Explore how to customize slider marks and values in Dash by using dictionaries for labels and applying CSS styling for clarity and distinction. Understand how to leverage color scales like cividis to enhance visual consistency, create multiple sliders with thoughtful default values and marks, and connect these controls with charts through callback functions. This lesson equips you to implement interactive, user-friendly sliders that improve dashboard functionality and engagement.

Let’s now create the marks for our slider.

Creating marks

The simplest way to create these is by using a dictionary: {0: '$1.9', 1: '$3.2', 2: '$5.5'}. These keys will be used as the value attribute, and the values of the dictionary are what the user will see for each poverty level. This will suffice for our case, and we can use it as such.

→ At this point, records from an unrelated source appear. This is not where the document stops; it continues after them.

Lemma slide_not_skipped : forall h w,
  skipped h = false -> skipped w = false ->
  exists h', slide h w = Ok h' /\ skipped h' = false.
Proof.
  intros h w Hh Hw.
  apply skipped_false in Hh. destruct Hh as (Hh1 & Hh2 & Hh3).
  apply skipped_false in Hw. destruct Hw as (Hw1 & Hw2 & Hw3).
  assert (Hne : h <> "") by (intros ->; discriminate).
  destruct (slide_cases h w Hne) as (h' & E & Hh').
  exists h'. split; [assumption |].
  assert (Hj : forall c, c <> Str.space -> Str.contains_char c h = false ->
            Str.contains_char c
              (Str.join " " (tl (Str.split_on (Ascii.eqb Str.space) h))) = false).
  { intros c Hc Hch.
    destruct (Str.contains_char c (Str.join " " (tl (Str.split_on (Ascii.eqb Str.space) h))))
      eqn:C; [| reflexivity].
    apply slide_chars in C. destruct C; congruence. }
  apply skipped_false.
  destruct Hh' as [-> | ->];
    rewrite ?StrFacts.contains_char_append, ?StrFacts.is_empty_append,
            ?Hj, ?Hw1, ?Hw2, ?Hw3, ?andb_false_r by (assumption || discriminate);
    auto.
Qed.

(** ** Training never raises for [n >= 2] *)

Lemma train_word_ok : forall st word,
  train_state_ok st -> exists st', train_word st word = Ok st' /\ train_state_ok st'.
Proof.
  intros [m h] word [Hm Hh]. simpl in Hm, Hh. unfold train_word.
  destruct (skipped word) eqn:Hw.
  - exists (m, h). split; [reflexivity | split; assumption].
  - destruct (slide_not_skipped h word Hh Hw) as (h' & E & Hh').
    rewrite E; simpl. eexists; split; [reflexivity |].
    split; simpl; [apply model_incr_ok |]; assumption.
Qed.

Lemma train_song_ok : forall n m item,
  2 <= n -> model_ok m -> exists m', train_song n m item = Ok m' /\ model_ok m'.
Proof.
  intros n m item Hn Hm. unfold train_song.
  destruct (for_each_inv _ _ train_word train_state_ok item (m, init_history n))
    as ([m' h'] & E & Hm' & _).
  - split; [assumption | apply init_history_not_skipped; assumption].
  - intros st w Hst _. apply train_word_ok. assumption.
  - rewrite E; simpl. eauto.
Qed.

Lemma train_token_ok : forall n m item,
  2 <= n -> model_ok m -> exists m', train_token n m item = Ok m' /\ model_ok m'.
Proof.
  intros n m item Hn Hm. unfold train_token.
  destruct (train_word_ok (m, init_history n) item) as ([m' h'] & E & Hm' & _).
  - split; [assumption | apply init_history_not_skipped; assumption].
  - rewrite E; simpl. eauto.
Qed.

Lemma model_ok_nil : model_ok [].
Proof. split; constructor. Qed.

Lemma train_counts_ok : forall l n,
  2 <= n -> exists m, train_counts l n = Ok m /\ model_ok m.
Proof.
  intros [s | items] n Hn; simpl.
  - apply for_each_inv; [apply model_ok_nil |].
    intros m w Hm _. apply train_token_ok; assumption.
  - apply for_each_inv; [apply model_ok_nil |].
    intros m w Hm _. apply train_song_ok; assumption.
Qed.

(** ** [normalize] *)

Lemma insert_desc_perm : forall x l, Permutation (insert_desc x l) (x :: l).
Proof.
  induction l as [| y l IH]; simpl; [reflexivity |].
  destruct (snd x <? snd y)%nat; [| reflexivity].
  rewrite IH. apply perm_swap.
Qed.

Lemma most_common_perm : forall c, Permutation (most_common c) c.
Proof.
  induction c as [| x c IH]; simpl; [reflexivity |].
  rewrite insert_desc_perm. constructor. assumption.
Qed.

Lemma insert_desc_descending : forall x l, descending l -> descending (insert_desc x l).
Proof.
  unfold descending. induction l as [| y l IH]; simpl; intros H.
  - repeat constructor.
  - apply StronglySorted_inv in H. destruct H as [Hl Hy].
    destruct (Nat.ltb_spec (snd x) (snd y)) as [Hlt | Hge].
    + constructor; [apply IH; assumption |].
      apply (Permutation_Forall (Permutation_sym (insert_desc_perm x l))).
      constructor; [lia | assumption].
    + constructor; [constructor; assumption |].
      constructor; [assumption |].
      apply Forall_impl with (P := fun z => snd z <= snd y); [| assumption].
      intros z Hz. lia.
Qed.

Lemma most_common_descending : forall c, descending (most_common c).
Proof.
  induction c as [| x c IH]; simpl; [constructor |].
  apply insert_desc_descending. assumption.
Qed.

Lemma insert_desc_filter : forall k x l,
  filter (fun e => (snd e =? k)%nat) (insert_desc x l) =
  filter (fun e => (snd e =? k)%nat) (x :: l).
Proof.
  induction l as [| y l IH]; simpl; [reflexivity |].
  destruct (Nat.ltb_spec (snd x) (snd y)) as [Hlt | Hge]; [| reflexivity].
  simpl. rewrite IH. simpl.
  destruct (Nat.eqb_spec (snd x) k), (Nat.eqb_spec (snd y) k);
    try reflexivity; lia.
Qed.

Lemma most_common_stable : forall c, ties_in_order_of c (most_common c).
Proof.
  intros c k. induction c as [| x c IH]; simpl; [reflexivity |].
  rewrite insert_desc_filter. simpl. rewrite IH. reflexivity.
Qed.

Lemma total_perm : forall a b, Permutation a b -> total a = total b.
Proof.
  induction 1; simpl; try lia.
Qed.

Lemma counter_ok_total : forall c, counter_ok c -> 1 <= total c.
Proof.
  intros [| [w k] c] (Hne & _ & Hall); [congruence |].
  inversion Hall as [| ? ? [_ Hk] _]; subst. simpl in *. lia.
Qed.

Lemma normalize_eq : forall c, total c <> 0 -> normalize c = Ok (distribution c).
Proof.
  intros c Hc. unfold normalize, distribution.
  apply (for_each_collect _ _ _
           (fun e => (fst e, Qred (inject_Z (Z.of_nat (snd e)) / inject_Z (Z.of_nat (total c)))))
           (most_common c) []).
  intros acc x _. unfold true_div.
  destruct (Nat.eqb_spec (total c) 0) as [E | _]; [contradiction | reflexivity].
Qed.

Lemma normalize_zero : forall c, c <> [] -> total c = 0 -> normalize c = Raise ZeroDivisionError.
Proof.
  intros c Hc Ht. unfold normalize. rewrite Ht.
  destruct (most_common c) as [| x s] eqn:E; [| reflexivity].
  exfalso. apply Hc. apply Permutation_nil. rewrite <- E. apply most_common_perm.
Qed.

Lemma sumQ_scaled : forall (t : Q) (s : counter),
  (sumQ (map (fun e => Qred (inject_Z (Z.of_nat (snd e)) / t)) s)
   == inject_Z (Z.of_nat (total s)) / t)%Q.
Proof.
  intros t. induction s as [| x s IH].
  - simpl. unfold Qdiv. ring.
  - change (Qred (inject_Z (Z.of_nat (snd x)) / t)
            + sumQ (map (fun e => Qred (inject_Z (Z.of_nat (snd e)) / t)) s)
            == inject_Z (Z.of_nat (snd x + total s)) / t)%Q.
    rewrite IH, Qred_correct, Nat2Z.inj_add, inject_Z_plus.
    unfold Qdiv. ring.
Qed.

Lemma distribution_sum : forall c, total c <> 0 -> (sumQ (map snd (distribution c)) == 1)%Q.
Proof.
  intros c Hc. unfold distribution. rewrite map_map. simpl.
  rewrite (sumQ_scaled (inject_Z (Z.of_nat (total c))) (most_common c)).
  rewrite (total_perm _ _ (most_common_perm c)).
  unfold Qdiv. apply Qmult_inv_r.
  unfold Qeq; simpl. lia.
Qed.

Lemma distribution_frequencies : forall c, frequencies_of c (most_common c) (distribution c).
Proof.
  intros c. unfold frequencies_of, distribution.
  induction (most_common c) as [| x s IH]; constructor; [| assumption].
  split; [reflexivity | apply Qred_correct].
Qed.

Lemma normalize_all_eq : forall m,
  Forall (fun e => total (snd e) <> 0) m ->
  normalize_all m = Ok (map (fun e => (fst e, distribution (snd e))) m).
Proof.
  intros m Hm. unfold normalize_all.
  apply (for_each_collect _ _ _ (fun e => (fst e, distribution (snd e))) m []).
  intros acc x Hx. rewrite Forall_forall in Hm.
  rewrite (normalize_eq (snd x) (Hm x Hx)). reflexivity.
Qed.

Lemma model_ok_totals : forall m, model_ok m -> Forall (fun e => total (snd e) <> 0) m.
Proof.
  intros m [_ Hm]. apply Forall_impl with (2 := Hm).
  intros e [_ Hc]. apply counter_ok_total in Hc. lia.
Qed.

Lemma train_lm_eq : forall l n,
  2 <= n ->
  exists m, train_counts l n = Ok m /\ model_ok m /\
            train_lm l n = Ok (map (fun e => (fst e, distribution (snd e))) m).
Proof.
  intros l n Hn. destruct (train_counts_ok l n Hn) as (m & E & Hm).
  exists m. split; [assumption |]. split; [assumption |].
  unfold train_lm. rewrite E; simpl.
  apply normalize_all_eq, model_ok_totals, Hm.
Qed.

(** ** Skipped tokens *)

Lemma train_word_skipped : forall m history token,
  skipped token = true -> train_word (m, history) token = Ok (m, history).
Proof.
  intros m history token H. unfold train_word. rewrite H. reflexivity.
Qed.

Lemma train_token_skipped : forall n m token,
  skipped token = true -> train_token n m token = Ok m.
Proof.
  intros n m token H. unfold train_token. rewrite train_word_skipped by assumption.
  reflexivity.
Qed.

(** A loop is not changed by dropping the elements on which its body does
    nothing. *)
Lemma for_each_filter : forall (A S : Type) (body : S -> A -> result S) (keep : A -> bool) l s,
  (forall s x, keep x = false -> body s x = Ok s) ->
  for_each body l s = for_each body (filter keep l) s.
Proof.
  induction l as [| x l IH]; intros s H; simpl; [reflexivity |].
  destruct (keep x) eqn:K; simpl.
  - destruct (body s x); simpl; [apply IH; assumption | reflexivity].
  - rewrite (H s x K); simpl. apply IH. assumption.
Qed.

Lemma distribution_words : forall c w q,
  In (w, q) (distribution c) -> In w (map fst c).
Proof.
  intros c w q H. unfold distribution in H.
  apply in_map_iff in H. destruct H as (e & E & He). inversion E; subst.
  apply in_map. apply (Permutation_in _ (most_common_perm c)). assumption.
Qed.

(** C8. For n >= 2, a token that is empty or has a bracket in it leaves the
    model and the history window as they were, in the loop over the words of
    a song and in the loop over the tokens of a single string, so that
    training on a token list equals training on it without such tokens; and
    in the trained model such a token is neither a key nor a word of any
    value list. *)
Theorem skipped_tokens_never_trained :
  forall (l : lyrics) (n : nat) (m : model) (history token : string)
         (tokens : list string),
    2 <= n ->
    skipped token = true ->
    train_word (m, history) token = Ok (m, history) /\
    train_token n m token = Ok m /\
    for_each train_word tokens (m, history) =
      for_each train_word (filter (fun w => negb (skipped w)) tokens) (m, history) /\
    for_each (train_token n) tokens m =
      for_each (train_token n) (filter (fun w => negb (skipped w)) tokens) m /\
    exists lm, train_lm l n = Ok lm /\
      ~ In token (map fst lm) /\
      forall h dist, In (h, dist) lm -> ~ In token (map fst dist).
Proof.
  intros l n m history token tokens Hn Hskip.
  split; [apply train_word_skipped; assumption |].
  split; [apply train_token_skipped; assumption |].
  split.
  { apply for_each_filter. intros [m0 h0] w Hw.
    apply train_word_skipped. apply negb_false_iff. assumption. }
  split.
  { apply for_each_filter. intros m0 w Hw.
    apply train_token_skipped. apply negb_false_iff. assumption. }
  destruct (train_lm_eq l n Hn) as (raw & _ & [_ Hraw] & Elm).
  eexists. split; [exact Elm |].
  rewrite Forall_forall in Hraw. split.
  - rewrite map_map. simpl. intros Hin.
    apply in_map_iff in Hin. destruct Hin as (e & <- & He).
    destruct (Hraw e He) as [Hk _]. simpl in Hskip. congruence.
  - intros h dist Hin Hw.
    apply in_map_iff in Hin. destruct Hin as (e & E & He). inversion E; subst.
    destruct (Hraw e He) as [_ (_ & _ & Hc)].
    apply in_map_iff in Hw. destruct Hw as ([w q] & <- & Hwq).
    apply distribution_words in Hwq.
    apply in_map_iff in Hwq. destruct Hwq as (e' & Ew & He').
    rewrite Forall_forall in Hc. destruct (Hc e' He') as [Hs _].
    simpl in Ew, Hskip. congruence.
Qed.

We optionally have the chance to customize the style of our labels, which can take any CSS attribute as a dictionary. If we look at working example in the previous lesson, we can see that the marks (numbers) of the two sliders have a very light color, and they might give the impression that they belong to the same slider. We can improve this by setting their colors to a dark color. We can also set a bold font for the indicator slider. This will help distinguish them from the years, and it will also emphasize their uniqueness. Years are easy to immediately grasp, but users are most likely not familiar with the levels of poverty tracked in the dataset.

We want to get a color that is consistent with our charts. And since we will be using the cividis color scale, it’s a good opportunity to get to know how we can extract its colors. The px.colors.sequential module contains, among other things, lists of the colors of the sequential color scales. We can get cividis by running the following command:

C++
import plotly.express as px
print(px.colors.sequential.Cividis)

The list we receive contains the ten colors that are actually used to construct this scale. Recall that we tried this manually with two and three colors. It’s also interesting to know that we can get the reversed version of a scale by appending ...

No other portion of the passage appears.